=== Section Start ===

(** A settings object, as [Object.assign] and [saveData] see it, is a map
    from property names to values.  This is [DEFAULT_SETTINGS] as an
    object. *)
Definition DEFAULT_OBJECT : gmap jsstring jsstring :=
  <[lit "wordDir" := wordDir DEFAULT_SETTINGS]>
    (<[lit "dictName" := dictName DEFAULT_SETTINGS]> ∅).

(** [Object.assign(target, source)]: the properties of the source are written
    over those of the target; a [null] source is passed over. *)
Definition objectAssign (target : gmap jsstring jsstring)
  (source : option (gmap jsstring jsstring)) : gmap jsstring jsstring :=
  default ∅ source ∪ target.

(** The plugin's [settings] field, the content of its data file ([None] when
    there is none, for which [loadData] gives [null]) and what the user was
    shown. *)
Record Host := {
  settings : gmap jsstring jsstring;
  dataFile : option (gmap jsstring jsstring);
  shown : list Effect
}.

(** [loadSettings()] *)
Definition loadSettings (h : Host) : Host :=
  {| settings := objectAssign (objectAssign ∅ (Some DEFAULT_OBJECT)) (dataFile h);
     dataFile := dataFile h; shown := shown h |}.

(** [saveSettings()] *)
Definition saveSettings (h : Host) : Host :=
  {| settings := settings h; dataFile := Some (settings h); shown := shown h |}.

(** The fields the plugin reads, [None] for [undefined]. *)
Definition wordDirOf (h : Host) : option jsstring := settings h !! lit "wordDir".
Definition dictNameOf (h : Host) : option jsstring := settings h !! lit "dictName".

Section Tab.

(** [app.vault.adapter.basePath], and [app.vault.getFolderByPath] giving the
    [path] of the folder found. *)
Variable basePath : jsstring.
Variable getFolderByPath : jsstring -> option jsstring.

(** The [onChange] handler of the Word Directory field (main.ts lines
    292-304). *)
Definition onChangeWordDir (value : jsstring) (h : Host) : Host :=
  match getFolderByPath value with
  | None =>
    {| settings := settings h; dataFile := dataFile h;
       shown := shown h ++ [Notice (lit "Invalid path to word directory.")] |}
  | Some path =>
    let wordDir := basePath ++ lit "/" ++ path in
    saveSettings
      {| settings := <[lit "wordDir" := wordDir]> (settings h);
         dataFile := dataFile h;
         shown := shown h ++ [ConsoleLog wordDir] |}
  end.

(** The [onChange] handler of the Dictionary Name field (main.ts lines
    312-315). *)
Definition onChangeDictName (value : jsstring) (h : Host) : Host :=
  saveSettings
    {| settings := <[lit "dictName" := value]> (settings h);
       dataFile := dataFile h; shown := shown h |}.

(** What the user types into the two fields. *)
Inductive edit :=
| EditWordDir (value : jsstring)
| EditDictName (value : jsstring).

Definition handle (h : Host) (e : edit) : Host :=
  match e with
  | EditWordDir value => onChangeWordDir value h
  | EditDictName value => onChangeDictName value h
  end.

End Tab.

(** The settings have both properties, and the data file holds them or is
    as it was found. *)
Definition consistent (h0 h : Host) : Prop :=
  is_Some (wordDirOf h) /\ is_Some (dictNameOf h) /\
  (dataFile h = Some (settings h) \/
   (dataFile h = dataFile h0 /\ settings h = settings (loadSettings h0))).

End Settings.

(** ** An earlier revision of the match search *)

Module Earlier.
Import RegExp.

(** [getLastMatchIndex(pattern, input)] of the earlier revision of the class:
    the end of the first match, or -1. *)
Definition getLastMatchIndex (p : pattern) (input : jsstring) : Z :=
  let regex := RegExp.create p in
  let '(regex, matchFound) := RegExp.exec regex input in
  match matchFound with
  | None => -1
  | Some _ => lastIndex regex
  end.

End Earlier.

(** ** Properties of the string operations *)

Section StringFacts.
Import RegExp RegExpFacts.

Lemma strlen_nonneg s : 0 <= strlen s.
Proof. unfold strlen. lia. Qed.

Lemma substring_take_drop s a b :
  0 <= a <= b -> b <= strlen s ->
  substring a b s = take (Z.to_nat (b - a)) (drop (Z.to_nat a) s).
Proof.
  intros Hab Hb. unfold substring, clamp.
  replace (Z.min (Z.max a 0) (strlen s)) with a by lia.
  replace (Z.min (Z.max b 0) (strlen s)) with b by lia.
  replace (Z.min a b) with a by lia. replace (Z.max a b) with b by lia.
  reflexivity.
Qed.

Lemma substring_prefix s a :
  0 <= a <= strlen s -> substring 0 a s = take (Z.to_nat a) s.
Proof.
  intros Ha. rewrite substring_take_drop by lia.
  change (Z.to_nat 0) with O. rewrite drop_0. f_equal. lia.
Qed.

Lemma substringFrom_drop s b :
  0 <= b <= strlen s -> substringFrom b s = drop (Z.to_nat b) s.
Proof.
  intros Hb. unfold substringFrom, clamp. f_equal. lia.
Qed.

Lemma slice_drop s a :
  0 <= a <= strlen s -> slice a s = drop (Z.to_nat a) s.
Proof.
  intros Ha. unfold slice.
  destruct (a <? 0) eqn:E; [apply Z.ltb_lt in E; lia|].
  f_equal. lia.
Qed.

Lemma splitFrom_nonempty sep : forall s skip cur,
  (1 <= length (splitFrom sep skip cur s))%nat.
Proof.
  induction s as [|c s IH]; intros skip cur; simpl; [lia|].
  destruct skip; [|apply IH].
  destruct (startsWith sep (c :: s)); [simpl; lia|apply IH].
Qed.

Lemma split_nonempty sep s : (1 <= length (split sep s))%nat.
Proof. apply splitFrom_nonempty. Qed.

End StringFacts.

(** ** Match bounds *)

Section Bounds.
Import RegExp RegExpFacts.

=== Section End ===

== Task ==
As listed above, the lines from the line with "[path] of the folder found. *)" to the line with "(value : jsstring)." are to be echoed exactly, with both ends included and nothing added.

== Reply ==
    [path] of the folder found. *)
Variable basePath : jsstring.
Variable getFolderByPath : jsstring -> option jsstring.

(** The [onChange] handler of the Word Directory field (main.ts lines
    292-304). *)
Definition onChangeWordDir (value : jsstring) (h : Host) : Host :=
  match getFolderByPath value with
  | None =>
    {| settings := settings h; dataFile := dataFile h;
       shown := shown h ++ [Notice (lit "Invalid path to word directory.")] |}
  | Some path =>
    let wordDir := basePath ++ lit "/" ++ path in
    saveSettings
      {| settings := <[lit "wordDir" := wordDir]> (settings h);
         dataFile := dataFile h;
         shown := shown h ++ [ConsoleLog wordDir] |}
  end.

(** The [onChange] handler of the Dictionary Name field (main.ts lines
    312-315). *)
Definition onChangeDictName (value : jsstring) (h : Host) : Host :=
  saveSettings
    {| settings := <[lit "dictName" := value]> (settings h);
       dataFile := dataFile h; shown := shown h |}.

(** What the user types into the two fields. *)
Inductive edit :=
| EditWordDir (value : jsstring)
| EditDictName (value : jsstring).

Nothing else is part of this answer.